### Exercise material
(** X17.  Two users registered with the same token: [authenticate_user]
    returns the one registered first, whoever types the token; the second can
    never authenticate. *)
Theorem shared_token_first_user_wins
    (f : Fernet) (w : World) (a : string) (algos : list string)
    (n1 t1 n2 t2 t : string) (rest : list string) :
  List.length (fernet_key f) = 32%nat ->
  files w KEYSTORE_PATH = None ->
  ALGORITHMS = a :: algos ->
  stdin w = n1 :: t1 :: n2 :: t2 :: t :: rest ->
  str_strip n1 <> "" -> str_strip t1 <> "" -> str_strip n2 <> "" ->
  str_strip n1 <> str_strip n2 ->
  str_strip t2 = str_strip t1 -> str_strip t = str_strip t1 ->
  exists w',
    (init_first_time f;; register_user f;; register_user f;; authenticate_user f) w
    = (Ok (Some (str_strip n1)), w').
Proof.
  intros Hk Hf Ha Hin Hn1 Ht1 Hn2 Hnn Ht2 Ht.
  assert (Ht2' : str_strip t2 <> "") by congruence.
  assert (Ht' : str_strip t <> "") by congruence.
  set (fresh := [("users", VDict []); ("keys", VDict []);
                 ("current_algo", VStr a); ("rotation_history", VList [])]).
  set (w0 := after_audit "INIT keystore" (after_save (VDict fresh) f w)).
  assert (Hks0 : keystore_of f w0 = Ok (VDict fresh)).
  { unfold w0. change (keystore_of f (after_audit ?e ?w')) with (keystore_of f w').
    now apply keystore_of_after_save. }
  assert (Hin0 : stdin w0 = n1 :: t1 :: n2 :: t2 :: t :: rest) by exact Hin.
  set (w1 := after_register f fresh [] [] w0).
  assert (Hreg1 : register_user f w0 = (Ok tt, w1)).
  { unfold w1.
    apply (register_user_spec f w0 fresh [] [] n1 t1 (n2 :: t2 :: t :: rest)
             Hks0 eq_refl eq_refl (or_introl eq_refl) Hin0 Hn1 Ht1). }
  destruct (keystore_of_after_register f w0 fresh [] [] Hk eq_refl eq_refl eq_refl)
    as (c1 & c1' & Hks1).
  fold w1 in Hks1. rewrite Hin0 in Hks1. cbn [nth] in Hks1.
  set (d1 := registered fresh [] [] (str_strip n1) (hash_fp (str_strip t1)) c1
               (map (entropy w0) (seq 0 32)) c1') in Hks1.
  set (us1 := dict_set (str_strip n1) (user_record (hash_fp (str_strip t1)) c1) []).
  set (ksd1 := dict_set (str_strip n1)
                 (key_record (map (entropy w0) (seq 0 32))
                    (kept_history [] (str_strip n1)) c1') []).
  assert (Hus1 : dict_get "users" d1 = Some (VDict us1)) by reflexivity.
  assert (Hkeys1 : dict_get "keys" d1 = Some (VDict ksd1)) by reflexivity.
  assert (Hin1 : stdin w1 = n2 :: t2 :: t :: rest).
  { unfold w1. now rewrite stdin_after_register, Hin0. }
  assert (Hwf1 : wf (VDict d1) = true) by (eapply keystore_of_wf; eauto).
  set (w2 := after_register f d1 us1 ksd1 w1).
  assert (Hold2 : dict_get (str_strip n2) ksd1 = None).
  { unfold ksd1. cbn [dict_get dict_set].
    destruct (String.eqb_spec (str_strip n2) (str_strip n1)); [congruence|reflexivity]. }
  assert (Hreg2 : register_user f w1 = (Ok tt, w2)).
  { unfold w2.
    apply (register_user_spec f w1 d1 us1 ksd1 n2 t2 (t :: rest)
             Hks1 Hus1 Hkeys1 (or_introl Hold2) Hin1 Hn2 Ht2'). }
  destruct (keystore_of_after_register f w1 d1 us1 ksd1 Hk Hwf1 Hus1 Hkeys1)
    as (c2 & c2' & Hks2).
  fold w2 in Hks2. rewrite Hin1 in Hks2. cbn [nth] in Hks2.
  assert (Hin2 : stdin w2 = t :: rest).
  { unfold w2. now rewrite stdin_after_register, Hin1. }
  set (rec1 := user_record (hash_fp (str_strip t1)) c1).
  set (rec2 := user_record (hash_fp (str_strip t2)) c2).
  assert (Hitems :
            (users ← py_get (VDict (registered d1 us1 ksd1 (str_strip n2)
                                       (hash_fp (str_strip t2)) c2
                                       (map (entropy w1) (seq 0 32)) c2'))
                        "users" (VDict []);
             py_items users)
            = Ok ([] ++ (str_strip n1, rec1) :: [(str_strip n2, rec2)])).
  { unfold registered. unfold_monad. cbn [py_get].
    rewrite dict_get_set_ne by discriminate. rewrite dict_get_set_eq.
    cbn [py_items]. unfold us1. cbn [dict_set].
    destruct (String.eqb_spec (str_strip n2) (str_strip n1)); [congruence|].
    reflexivity. }
  unfold_monad. rewrite (init_first_time_spec f w a algos Hf Ha).
  fold fresh. fold w0. rewrite Hreg1, Hreg2.
  eexists.
  apply (authenticate_user_match f w2 _ [] (str_strip n1) rec1
           [(str_strip n2, rec2)] t rest Hks2 Hitems Hin2 Ht').
  - constructor.
  - constructor.
  - rewrite Ht. reflexivity.
Qed.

### Exercise objective
The expected output is a verbatim retyping of each line from the one with "set (rec1 := user_record" to the end of the listing above, with both end lines kept and nothing added.

### Result
  set (rec1 := user_record (hash_fp (str_strip t1)) c1).
  set (rec2 := user_record (hash_fp (str_strip t2)) c2).
  assert (Hitems :
            (users ← py_get (VDict (registered d1 us1 ksd1 (str_strip n2)
                                       (hash_fp (str_strip t2)) c2
                                       (map (entropy w1) (seq 0 32)) c2'))
                        "users" (VDict []);
             py_items users)
            = Ok ([] ++ (str_strip n1, rec1) :: [(str_strip n2, rec2)])).
  { unfold registered. unfold_monad. cbn [py_get].
    rewrite dict_get_set_ne by discriminate. rewrite dict_get_set_eq.
    cbn [py_items]. unfold us1. cbn [dict_set].
    destruct (String.eqb_spec (str_strip n2) (str_strip n1)); [congruence|].
    reflexivity. }
  unfold_monad. rewrite (init_first_time_spec f w a algos Hf Ha).
  fold fresh. fold w0. rewrite Hreg1, Hreg2.
  eexists.
  apply (authenticate_user_match f w2 _ [] (str_strip n1) rec1
           [(str_strip n2, rec2)] t rest Hks2 Hitems Hin2 Ht').
  - constructor.
  - constructor.
  - rewrite Ht. reflexivity.
Qed.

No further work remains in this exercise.